Durante mi tercer año de prepa, todo en mi vida se llamó Roberto; él fue mi completa obsesión. En cuanto lo veía, comenzaba a sudar frío. Mi mejor amiga se lo dijo a un amigo y tres días después, toda la escuela, incluyéndolo a él, supo que yo estaba perdidamente enamorada. Me fue mal en las calificaciones porque me perdí en los laberintos que llevo dentro.
Simplemente me enfermé de amor. No podía pensar en otra cosa que no fuera él. Desde entonces, mi vida se volvió un infierno, mis papás me regañaban por todo, mi hermano me hacía burla. Roberto me hizo aún más infeliz porque decidió ignorarme y hacerme sentir una tonta.
Nunca se dignó siquiera a saludarme y yo, insistente, trataba de coincidir en el mismo camión, en la misma fila de la cafetería, en la dirección y en el laboratorio de química, donde por alguna razón le encantaba estar.
Nada de lo que hice durante todo ese tiempo funcionó. Conseguí su número, pero nunca me atreví a llamarlo. Lo seguí a su casa para saber dónde vive; fui a la cafetería donde los fines de semana desayuna con su familia; traté de hacer como que coincidimos en la tienda de abarrotes.
Incluso, me hice amiga de un primo suyo al que le negué que amo a Roberto y con el que le mandé a decir que eran puros chismes de la escuela y que a mí nunca me había interesado. La verdad es que hubiera estado dispuesta a entregarle todo sin haber cruzado palabra con él, solamente por lo mucho que me gustaba.
Desde que entré a la universidad, decidí meterme a un equipo de atletismo donde descubrí dos cosas: que puedo ser muy rápida corriendo y que esos deseos que tenía hacia Roberto, los puedo poner en un hombre como Omar.
Ahora me paso las tardes corriendo con el equipo, vamos al cine los días de lluvia y las noches me especializo con Omar en la materia de sexo, dentro de su vieja, pero ancha, camioneta roja.
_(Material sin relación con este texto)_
(** The name of the file made for the range at index [i]. *)
Definition output_name (i : nat) (r : page_range) : string :=
  (PyFile.format_02d (i + 1) ++ "_" ++ sanitize_filename (range_title r)
   ++ ".pdf")%string.

(** The pages of range [r] that get into the writer of file [i]: those
    inside the document whose [add_page] does not raise. *)
Definition added_pages (env : split_env) (total_pages : Z) (i : nat)
    (r : page_range) : list Z :=
  List.filter
    (fun p => in_document total_pages p && negb (add_page_raises env i p))
    (range_pages r).

(** The file written for the range at index [i], if one is written. *)
Definition range_output (env : split_env) (total_pages : Z)
    (ir : nat * page_range) : list output_file :=
  let added := added_pages env total_pages ir.1 ir.2 in
  if (length added =? 0)%nat || write_raises env ir.1 then []
  else [mkOutput (output_name ir.1 ir.2) added].

(** The lines that only the coverage check prints. *)
Definition is_not_covered (m : split_message) : bool :=
  match m with
  | NotCovered _ _ => true
  | _ => false
  end.

(** The bookmarks that [split_pdf] gets from [extract_bookmarks], and the
    plan it gets from [get_page_ranges] for them. *)
Definition split_bookmarks (source : result (outline * PdfReader))
  : list bookmark :=
  match source with
  | Ok (o, reader) => extract_bookmarks o reader
  | Raise => []
  end.

Definition split_plan (pdf : PdfReader) (source : result (outline * PdfReader))
    (split_level total_pages : Z) : list page_range :=
  let bookmarks := split_bookmarks source in
  pl_ranges (get_page_ranges bookmarks (seq 0 (length bookmarks)) total_pages
                             split_level (Some pdf)).

(** A document of twenty pages with two chapters, the second of which
    points beyond the last page, and a title that needs sanitising. *)
Definition twenty_pages : PdfReader :=
  mkReader (Ok (replicate 20 None)) (fun _ => Raise).

Definition two_chapters : outline :=
  OList [OItem (mkOutlineItem (Some "A/b") (Attr (PyInt 5)) None None) NoChildren;
         OItem (mkOutlineItem (Some "B") (Attr (PyInt 30)) None None) NoChildren].

Definition nothing_raises : split_env :=
  mkEnv (fun _ _ => false) (fun _ => false).

(** ** More vocabulary: pages given as text *)

(** The first run of decimal digits of a text, empty when the text has no
    digit: what [re.findall(r'\d+', s)[0]] is. *)
Fixpoint first_digit_run (s : string) : string :=
  match s with
  | EmptyString => EmptyString
  | String c s' =>
      if PyStr.is_digit c then PyNum.take_digits s else first_digit_run s'
  end.
(** * Properties *)

(** ** Worked examples *)

Example match_numbering_ex :
  map PyStr.match_numbering ["2.10 Scope"; "1.2. x"; "12"; "v1.2"; "3.x"]
  = [Some ("2.10", " Scope"); Some ("1.2", ". x"); Some ("12", "");
     None; Some ("3", ".x")].
Proof. reflexivity. Qed.

Example is_child_fallback_ex :
  map (fun t => is_child_bookmark t "A Overview") ["A.1 Scope"; "A.1.1 Detail"; "B.1 Scope"]
  = [true; false; false].
Proof. reflexivity. Qed.

Example infer_ex :
  map level (infer_bookmark_level
    [mkBookmark "1 Intro" (PyInt 1) 0; mkBookmark "1.1 Scope" (PyInt 2) 0;
     mkBookmark "1.1.1 Detail" (PyInt 3) 0; mkBookmark "2 Body" (PyInt 4) 0;
     mkBookmark "2.1 Part" (PyInt 5) 0])
  = [0; 1; 1; 0; 1].
Proof. reflexivity. Qed.

Example int_of_str_ex :
  map PyNum.int_of_str [" 12 "; "+12"; "-12"; "1_000"; "007"; "12a"; "1__0"; "_1"; "1_"; "- 12"; ""]
  = [Some 12; Some 12; Some (-12); Some 1000; Some 7; None; None; None; None; None; None].
Proof. reflexivity. Qed.

Example convert_ex :
  map (fun o => convert_to_page_number o None)
      [PyInt 7; PyStr "12"; PyStr "p. 34-35"; PyStr "none"; PyNone; PyOther "3.5"]
  = [Some 7; Some 12; Some 34; None; None; Some 3].
Proof. reflexivity. Qed.

(** A destination whose page reference is a regenerated copy of the
    reference of the second page (same object number, other generation) is
    found by the object-number scan. *)
Example get_bookmark_page_ex :
  get_bookmark_page
    (mkOutlineItem (Some "A") NoAttr
       (Some (false, Some (DList [PyRef (mkIndirect 7 1 0) Raise]))) None)
    (mkReader (Ok [Some (mkIndirect 5 0 0); Some (mkIndirect 7 0 0)])
              (fun _ => Raise))
  = Ok (PyInt 2).
Proof. reflexivity. Qed.

(** Pages out of order and a repeated page: the entries are sorted, the
    first of the two entries of page 5 gets an empty range and is dropped
    with a warning. *)
Example get_page_ranges_ex :
  let planned :=
    get_page_ranges
      [mkBookmark "B" (PyInt 12) 0; mkBookmark "A" (PyInt 5) 0;
       mkBookmark "A2" (PyInt 5) 0; mkBookmark "C" PyNone 0]
      [0; 1; 2; 3]%nat 20 0 None in
  pl_ranges planned
  = [mkRange "前言部分" 0 3; mkRange "A2" 4 10; mkRange "B" 11 19]
  /\ pl_log planned = [NoPageInformation "C"; InvalidRange "A" 5 4].
Proof. split; reflexivity. Qed.
(** ** Destination resolution never raises *)

Lemma get_bookmark_page_returns b r :
  exists v, get_bookmark_page b r = Ok v.
Proof.
  unfold get_bookmark_page.
  destruct (get_bookmark_page_body b r) as [v|]; simpl; eauto.
Qed.

Lemma flatten_length o r : forall lvl,
  length (flatten_bookmarks o r lvl) = outline_size o.
Proof.
  induction o as [items IH | b c IH] using outline_nested_ind; intros lvl; simpl.
  - induction IH as [| x l Hx _ IHl]; simpl; [done |].
    rewrite length_app, Hx, IHl. done.
  - f_equal. destruct c as [| | | l]; simpl in *; try done.
    revert IH. generalize (lvl + 1). intros d IH.
    induction IH as [| x l Hx _ IHl]; simpl; [done |].
    rewrite length_app, Hx, IHl. done.
Qed.


(** ** Depth in the flattened outline *)

Lemma flatten_no_children_level o r : forall lvl,
  no_children o = true ->
  Forall (fun b => level b = lvl) (flatten_bookmarks o r lvl).
Proof.
  induction o as [items IH | b c IH] using outline_nested_ind; intros lvl Hn.
  - simpl in *. induction IH as [| x l Hx _ IHl]; simpl in *; [constructor |].
    apply andb_true_iff in Hn as [Hx' Hl'].
    apply Forall_app. split; [by apply Hx | by apply IHl].
  - simpl in *. constructor; [done |].
    destruct c as [| | | [| x l]]; simpl; try constructor. discriminate.
Qed.

Lemma all_level_zero_Forall bs :
  all_level_zero bs = true <-> Forall (fun b => level b = 0) bs.
Proof.
  unfold all_level_zero. rewrite forallb_forall, Forall_forall.
  split; intros H x Hx.
  - apply Z.eqb_eq, H. by apply list_elem_of_In.
  - apply Z.eqb_eq, H. by apply list_elem_of_In.
Qed.

(** C10.  A list met among the outline entries is flattened at the depth
    of the list itself, and only the children of an entry are flattened one
    level deeper.  So an outline without children has every bookmark at the
    level the flattening started from; started from 0 this is the condition
    under which [extract_bookmarks] goes on to infer the levels (it does so
    when there is more than one bookmark). *)
Theorem flatten_nested_lists_stay_flat :
  forall (o : outline) (r : PdfReader),
    no_children o = true ->
    (forall items lvl,
        flatten_bookmarks (OList items) r lvl
        = concat (map (fun b => flatten_bookmarks b r lvl) items))
    /\ (forall b c lvl,
        flatten_bookmarks (OItem b c) r lvl
        = mkBookmark (get_bookmark_title b)
                     (returned_page (get_bookmark_page b r)) lvl
          :: concat (map (fun ch => flatten_bookmarks ch r (lvl + 1))
                         (get_bookmark_children c)))
    /\ (forall lvl, Forall (fun b => level b = lvl) (flatten_bookmarks o r lvl))
    /\ all_level_zero (flatten_bookmarks o r 0) = true
    /\ ((1 < length (flatten_bookmarks o r 0))%nat ->
        extract_bookmarks o r = infer_bookmark_level (flatten_bookmarks o r 0)).
Proof.
  intros o r Hn. split; [done |]. split.
  { intros b c lvl. destruct c; done. }
  split; [intros lvl; by apply flatten_no_children_level |].
  assert (Hz : all_level_zero (flatten_bookmarks o r 0) = true).
  { apply all_level_zero_Forall. by apply flatten_no_children_level. }
  split; [done |].
  intros Hlen. unfold extract_bookmarks, infer_if_flat. rewrite Hz. simpl.
  apply Nat.ltb_lt in Hlen. by rewrite Hlen.
Qed.

Lemma flatten_nested_lists_stay_flat_witness :
  let o := OList [OItem (mkOutlineItem (Some "1 Intro") NoAttr None None) NoChildren;
                  OList [OItem (mkOutlineItem (Some "1.1 Scope") NoAttr None None) NoChildren]] in
  let r := mkReader Raise (fun _ => Raise) in
  map level (flatten_bookmarks o r 0) = [0; 0]
  /\ map level (extract_bookmarks o r) = [0; 1].
Proof.
  intros o r.
  destruct (flatten_nested_lists_stay_flat o r eq_refl) as (_ & _ & _ & _ & H).
  split; [reflexivity |]. rewrite H; [reflexivity | simpl; lia].
Defined.

(** ** What the flattener records for an entry *)

Lemma flatten_pages o r : forall lvl,
  map page (flatten_bookmarks o r lvl)
  = map (fun b => returned_page (get_bookmark_page b r)) (outline_items o).
Proof.
  induction o as [items IH | b c IH] using outline_nested_ind; intros lvl; simpl.
  - induction IH as [| x l Hx _ IHl]; simpl; [done |].
    rewrite !map_app, Hx, IHl. done.
  - f_equal. destruct c as [| | | l]; simpl in *; try done.
    revert IH. generalize (lvl + 1). intros d IH.
    induction IH as [| x l Hx _ IHl]; simpl; [done |].
    rewrite !map_app, Hx, IHl. done.
Qed.

Lemma flatten_titles o r : forall lvl,
  map title (flatten_bookmarks o r lvl)
  = map get_bookmark_title (outline_items o).
Proof.
  induction o as [items IH | b c IH] using outline_nested_ind; intros lvl; simpl.
  - induction IH as [| x l Hx _ IHl]; simpl; [done |].
    rewrite !map_app, Hx, IHl. done.
  - f_equal. destruct c as [| | | l]; simpl in *; try done.
    revert IH. generalize (lvl + 1). intros d IH.
    induction IH as [| x l Hx _ IHl]; simpl; [done |].
    rewrite !map_app, Hx, IHl. done.
Qed.

(** Goals made of equations between constructors, under connectives. *)
Ltac cases_solver :=
  solve [ intuition (try congruence; eauto 10);
          repeat match goal with
                 | H : exists _, _ |- _ => destruct H
                 | H : _ /\ _ |- _ => destruct H
                 end;
          try congruence; eauto 10 ].

Lemma try_except_ok {A} (m : result A) (v : A) :
  exists w, try_except m (Ok v) = Ok w.
Proof. destruct m; simpl; eauto. Qed.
Como la casa de Roberto está en una cerradita cerca de mi casa, me gusta decirle a Omar que nos estacionemos ahí. Nos gusta ahorrarnos el hotel, empañar los vidrios y hacernos todo ahí dentro. Mi hermana dice que estoy enferma, que si se entera Omar que lo estoy usando para darle celos a Roberto se van a poner las cosas mal. Yo, la verdad, no me preocupo de eso. Lo que quiero es que Roberto por una vez en la vida me hable, que me aborde y me mire a los ojos como la mujer que perdió. Que me pida perdón por su arrogancia, por haber sido tan indiferente, que se incomode en su propia casa, que se maldiga por no haberme dado ni siquiera una oportunidad, que me mire y se sepa un idiota, que se muera de celos y que se quiera morir.
Claro que ya me encargué de que Roberto sepa que yo soy la que anda metida en la camioneta roja. Me salgo para fumarme un cigarro cuando veo que viene por la calle, pero no le dirijo ni una sola mirada. Le digo a Omar que camine conmigo, lo beso y nos recargamos en el hermoso árbol que adorna su cuadra y a donde tantas veces soñé con besar a Roberto.
No puedo estar segura, pero por la forma en que me mira creo es él quien no me quita los ojos de encima. Siento su mirada pesada, pero ni de chiste lo volteo a ver.
Imagino que se le revuelven las tripas, que muere de ganas por acariciarme los senos y oírme gemir; pienso que se arrepiente de no haber sido él quien se sube conmigo a la camioneta para llenarme de besos el cuerpo, pero si no me ruega y me suplica, nunca me hará suya ese cabrón.